Viusal C + +. NET's optimized code

Source: Internet
Author: User
Tags intel pentium

Objective

People in the use of a new programming tool always feel lack of self-confidence, this article tries to let you VC code optimization has a more intuitive feeling, I hope you can read this article from VC "get" more things.

Visual C + +. NET 2003

Vc.net 2003 not only brings two new optimization options, it also improves some of the optimized performance in Vc.net 2002.

The first new option is "/g7", which tells the compiler to optimize the Intel Pentium 4 and AMD Athlon processors.

The program compiled with the "/g7" option, when compared to the code generated by the Vc.net 2002, found that it usually increases the speed of a typical program by 5%-10%, or even 10%-15% if you use a lot of floating-point code. Improved optimizations can be high or low, and even improve performance by 20% in some tests that use the latest CPUs and the "/g7" option.
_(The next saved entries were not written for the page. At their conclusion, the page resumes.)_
(* ===== verification/PolicyExamples.v ===== *)
(** The authority, cognition, truth and data-quality policies run on concrete
    inputs: admitted and refused cases of each. *)
From S2P Require Import Prelude PyDecimal PyTime PyJson ReceiptIO ExecutionModels ExecutionServices ExecutionCommands Identity AuthorityAdmin AuthorityTransition Deliberation CognitionFlow CapitalTruth DataQuality Instances.

#[local] Existing Instance slow_env.

Definition administrator (assurance : AuthenticationAssurance) : OperatorContext :=
  {| oc_principal := {| pi_principal_id := "human_1"; pi_provider_id := "idp";
       pi_principal_kind := KindHuman; pi_display_label := None; pi_legacy_label := None;
       pi_legacy_label_verified := false |};
     oc_agent_runtime := None;
     oc_authority_administration := Some
       {| aa_assertion_id := "assert_1"; aa_principal_id := "human_1"; aa_provider_id := "idp";
          aa_policy_version := AUTHORITY_ADMINISTRATION_POLICY_VERSION;
          aa_authentication_assurance := assurance;
          aa_issued_at_utc := "2026-07-18T13:00:00+00:00";
          aa_expires_at_utc := "2026-07-18T14:00:00+00:00" |};
     oc_authentication_method := "webauthn";
     oc_authenticated_at_utc := "2026-07-18T13:00:00+00:00";
     oc_authentication_epoch_id := None; oc_authentication_expires_at_utc := None |}.
Definition administers (assurance : AuthenticationAssurance) (operation : string) : exn + string :=
  match (require_authority_administration (administrator assurance) operation None (Sys 0 0 ∅)).2 with
  | inr d => inr (av_checked_at_utc d)
  | inl e => inl e
  end.

Example elevated_admin_creates_grant :
  administers AssuranceElevated "grant_create" = inr "2026-07-18T13:04:05+00:00".
Proof. vm_compute. reflexivity. Qed.
Example standard_admin_revokes_only :
  administers AssuranceStandard "grant_revoke" = inr "2026-07-18T13:04:05+00:00" ∧
  administers AssuranceStandard "grant_create" =
    inl (Exn AuthorityAdministrationDeniedError "elevated_authentication_required").
Proof. vm_compute. done. Qed.
Example administrator_is_consistent :
  context_post_init (administrator AssuranceElevated) = inr (administrator AssuranceElevated).
Proof. reflexivity. Qed.

Definition attested (confirmed : bool) : TransitionRequest :=
  {| tq_subject_type := "proposal"; tq_subject_id := "p1"; tq_from_state := "draft";
     tq_to_state := "reviewed"; tq_eligibility := eligibility_from_evaluation_status "warn";
     tq_evaluation_report_refs := ["reports/1.json"; " "; " reports/1.json"];
     tq_human_attester := " ada "; tq_human_reason := "checked";
     tq_explicit_confirmation := confirmed; tq_capital_mandate_id := None;
     tq_agent_authority_grant_id := None; tq_supporting_receipt_refs := [] |}.
Example confirmed_transition_written :
  let '(s, r) := record_authority_transition "data/receipts/" (attested true) (Sys 0 0 ∅) in
  (elements (dom (sys_files s)),
   match r with
   | inr rec => Some (at_eligibility rec, at_evaluation_report_refs rec, at_human_attester rec)
   | inl _ => None
   end) =
  (["/srv/finharness/data/receipts/authority-transitions/at_20260718T130405Z_00000000.json"],
   Some (Deferred, ["reports/1.json"], "ada")).
Proof. vm_compute. reflexivity. Qed.
Example unconfirmed_transition_refused :
  (record_authority_transition "data/receipts/" (attested false) (Sys 0 0 ∅)).1 = Sys 0 0 ∅.
Proof. vm_compute. reflexivity. Qed.

(** A confirmed plan with one source, of given trust, and one step. *)
Definition plan_request (step : string) (uses : option (list string)) : FlowRequest :=
  {| fq_goal := "review"; fq_profile_name := "default"; fq_objective := "rebalance";
     fq_option_claims := ["hold"; "trim"]; fq_plan_steps := [step; " "];
     fq_stop_conditions := Some ["limit reached"]; fq_required_evaluations := Some ["ips_check"];
     fq_context_refs := None; fq_source_refs := Some ["receipt:1"];
     fq_human_attester := Some "ada"; fq_human_reason := Some "checked";
     fq_explicit_confirmation := true;
     fq_context_trust_by_ref := (λ u, {["receipt:1" :=
       {| ct_source_type := "receipt_backed_state"; ct_trust_level := "high";
          ct_verification_status := "verified"; ct_allowed_uses := u; ct_source_refs := [];
          ct_receipt_refs := [] |}]}) <$> uses;
     fq_required_context_use := "use_as_evidence"; fq_evaluator_override := None;
     fq_allow_evaluation_override := false |}.
(** How many files the flow wrote, and the eligibility on file. *)
Definition flow_outcome (q : FlowRequest) : nat * list json :=
  let '(s, _) := run_agent_cognition_flow "data/receipts" q (Sys 0 0 ∅) in
  (size (sys_files s),
   omap (λ '(_, j), match j with JObj l => obj_get "eligibility" l | _ => None end)
     (map_to_list (sys_files s))).
Example clean_plan_eligible :
  flow_outcome (plan_request "Review trade-off analysis" (Some ["read"; "use_as_evidence"]))
  = (5, [JStr "eligible"]).
Proof. vm_compute. reflexivity. Qed.
Example plan_without_trust_deferred :
  flow_outcome (plan_request "Review trade-off analysis" None) = (5, [JStr "deferred"]).
Proof. vm_compute. reflexivity. Qed.
Example untrusted_source_not_eligible :
  flow_outcome (plan_request "Review trade-off analysis" (Some ["read"])) = (5, [JStr "not_eligible"]).
Proof. vm_compute. reflexivity. Qed.
Example order_language_not_eligible :
  flow_outcome (plan_request "Submit the ORDER." (Some ["use_as_evidence"])) = (5, [JStr "not_eligible"]).
Proof. vm_compute. reflexivity. Qed.

Definition clean_quality : MarketDataQuality :=
  {| mq_ok := true; mq_missing_required_columns := []; mq_duplicate_timestamps := 0; mq_notes := [] |}.
Definition readiness (as_of reconciliation : string) : option ReadinessStatus :=
  match (build_quality_report "equity/ACME" as_of "r.json" clean_quality reconciliation [] None
           (Sys 0 0 ∅)).2 with
  | inr r => Some (dq_readiness_status r)
  | inl _ => None
  end.
Example readiness_by_age :
  map (λ t, readiness t "reconciled")
    ["2026-07-12T13:04:06Z"; "2026-07-12T13:04:05Z"; "2026-06-17T13:04:06Z";
     "2026-06-17T13:04:05Z"; "2026-07-19T00:00:00Z"; "2026-07-18T00:00:00"; "yesterday"]
  = [Some Usable; Some UsableWithWarnings; Some UsableWithWarnings;
     Some NotReady; Some NotReady; Some NotReady; Some NotReady].
Proof. vm_compute. reflexivity. Qed.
Using the "/g7" option does not mean that the generated code can only run on the Intel Pentium 4 and AMD Athlon processors. The code can still run on the old CPU, but there may be a "small penalty" for performance. In addition, we have observed that some programs that run on AMD Athlon after using "/g7" are slower than Intel Pentium 4.
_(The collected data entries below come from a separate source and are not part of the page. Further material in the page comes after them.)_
(** X8.  The bands of a composite are the bands of the source images, in
    their order, followed by exactly three more; when no source band is
    called NDVI, NDWI or NDBI these three carry those names, in that
    order. *)
Theorem composite_band_list
    (geom : Geometry) (s2 : ImageCollection) (comp first : Image)
    (others : ImageCollection) :
  loadCollection S2 = Ok s2 ->
  filterBounds geom (filterDate DATE_START DATE_END s2) = first :: others ->
  getComposite geom = Ok comp ->
  (exists n1 n2 n3, bandNames comp = bandNames first ++ [n1; n2; n3]) /\
  (hasBand "NDVI" (bands first) = false ->
   hasBand "NDWI" (bands first) = false ->
   hasBand "NDBI" (bands first) = false ->
   bandNames comp = bandNames first ++ ["NDVI"; "NDWI"; "NDBI"]).
Proof.
  intros Hs2 Hcol Hcomp.
  apply getComposite_steps in Hcomp
    as (s2' & masked & med & Hs2' & Hm & Hmed & Hadd).
  rewrite Hs2 in Hs2'. injection Hs2' as <-. rewrite Hcol in Hm.
  cbn [mapM] in Hm. peel Hm into first' Hfirst. peel Hm into others' Hothers.
  injection Hm as <-.
  assert (Hnames : bandNames (clip geom med) = bandNames first).
  { unfold median in Hmed.
    destruct (forallb _ (first' :: others')); [| discriminate].
    injection Hmed as <-. unfold clip, bandNames. cbn [bands].
    rewrite !map_map. exact (maskS2_bandNames _ _ Hfirst). }
  apply addIndices_bands in Hadd as (b8 & b4 & b3 & b11 & _ & _ & _ & _ & Hout).
  cbn [fold_left] in Hout. unfold addBand in Hout. cbn [fst snd] in Hout.
  split.
  - unfold bandNames at 1. rewrite Hout, !map_app. cbn [map fst].
    fold (bandNames (clip geom med)). rewrite Hnames, <- !app_assoc.
    cbn [app]. eexists. eexists. eexists. reflexivity.
  - intros Hv Hw Hb.
    assert (Hhas : forall n, hasBand n (bands (clip geom med)) = hasBand n (bands first)).
    { intros n. rewrite !hasBand_names.
      fold (bandNames (clip geom med)) (bandNames first). now rewrite Hnames. }
    rewrite <- Hhas in Hv, Hw, Hb.
    unfold bandNames at 1. rewrite Hout.
    unfold hasBand in Hv, Hw, Hb |- *. rewrite !existsb_app, Hv, Hw, Hb. cbn.
    rewrite !map_app. cbn [map fst].
    change (map fst (map (fun b : string * (Pixel -> option Q) =>
                            (fst b, fun p : Pixel =>
                                      if contains geom p then snd b p else None))
                         (bands med)))
      with (bandNames (clip geom med)).
    rewrite Hnames, <- !app_assoc. reflexivity.
Qed.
When the "/GX" option is not used, the compiler defaults to the "/GB" option, which is "Blended" optimization mode. In Vc.net 2002 and Vc.net 2003, "/GB" represents "/g6", which is optimized for Intel Pentium Pro, Pentium II, and Pentium III processors.
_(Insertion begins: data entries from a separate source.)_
Definition calculate_slippage_impact (self : ArbitrageOptimizer) (route : Route)
  (pools : list PoolInfo) : result Q :=
  match type route with
  | triangular => slippage_hops self (path route) pools (amount route) 0
  | direct => Ok 0
  end.

Definition base_tokens : list string := ["SOL"; "USDC"; "USDT"].

(** The searches below store the [float] of [_calculate_confidence] in the
    routes they build.  Its value is left open: [confidence_value] stands
    for it, a function of the arguments of [_calculate_confidence]. *)
Section Confidence.

Variable confidence_value : list string -> list PoolInfo -> Q -> Q.

(** The body of the inner loop of [_find_triangular_arbitrage], for one
    path from a base token. *)
Definition triangular_path_step (self : ArbitrageOptimizer) (pools : list PoolInfo)
  (base_token : string) (routes : list Route) (path : list string)
  : result (list Route) :=
  profit_analysis ← _analyze_triangular_profit self path pools;
  if Decimal.gtb (net_profit profit_analysis) (min_profit_threshold self) then
    Ok (routes ++
        [{| pair := base_token +:+ "_TRIANGULAR";
            amount := optimal_amount profit_analysis;
            profit := net_profit profit_analysis;
            confidence :=
              confidence_value path pools (optimal_amount profit_analysis);
            path := path;
            gas_estimate := gas_cost profit_analysis;
            type := triangular |}])
  else Ok routes.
Here's an example that shows the optimization effect of using Pentium 4 and "/g7" when multiplying with a constant integer, and the following is the source code:

int i;

// Do something that assigns a value to i.

return i*15;

When you use "/g6", the target code is generated:

mov eax, DWORD PTR _i$[esp-4]

Imul EAX, 15

When "/g7" is used, a faster (but unfortunately longer) code is generated that does not use Imul (multiply) instructions, and it takes only 14 cycles to execute on Pentium 4. The target code is as follows:

mov ecx, DWORD PTR _i$[esp-4]
mov eax, ecx
shl eax, 4
sub eax, ecx

The second optimization option is "/arch:[argument]", which can be optimized for SSE or SSE2, resulting in the use of streaming SIMD Extensions (SSE) and streaming SIMD Extensions 2 (SSE2) The program for the instruction set. When using the "/arch:sse" option, the target code can only run on CPUs that support SSE directives (such as: Cmov, Fcomi, FCOMIP, Fucomi, FUCOMIP). When the "/arch:sse2" option is used, the target code can only run on CPUs that support the SSE2 instruction set.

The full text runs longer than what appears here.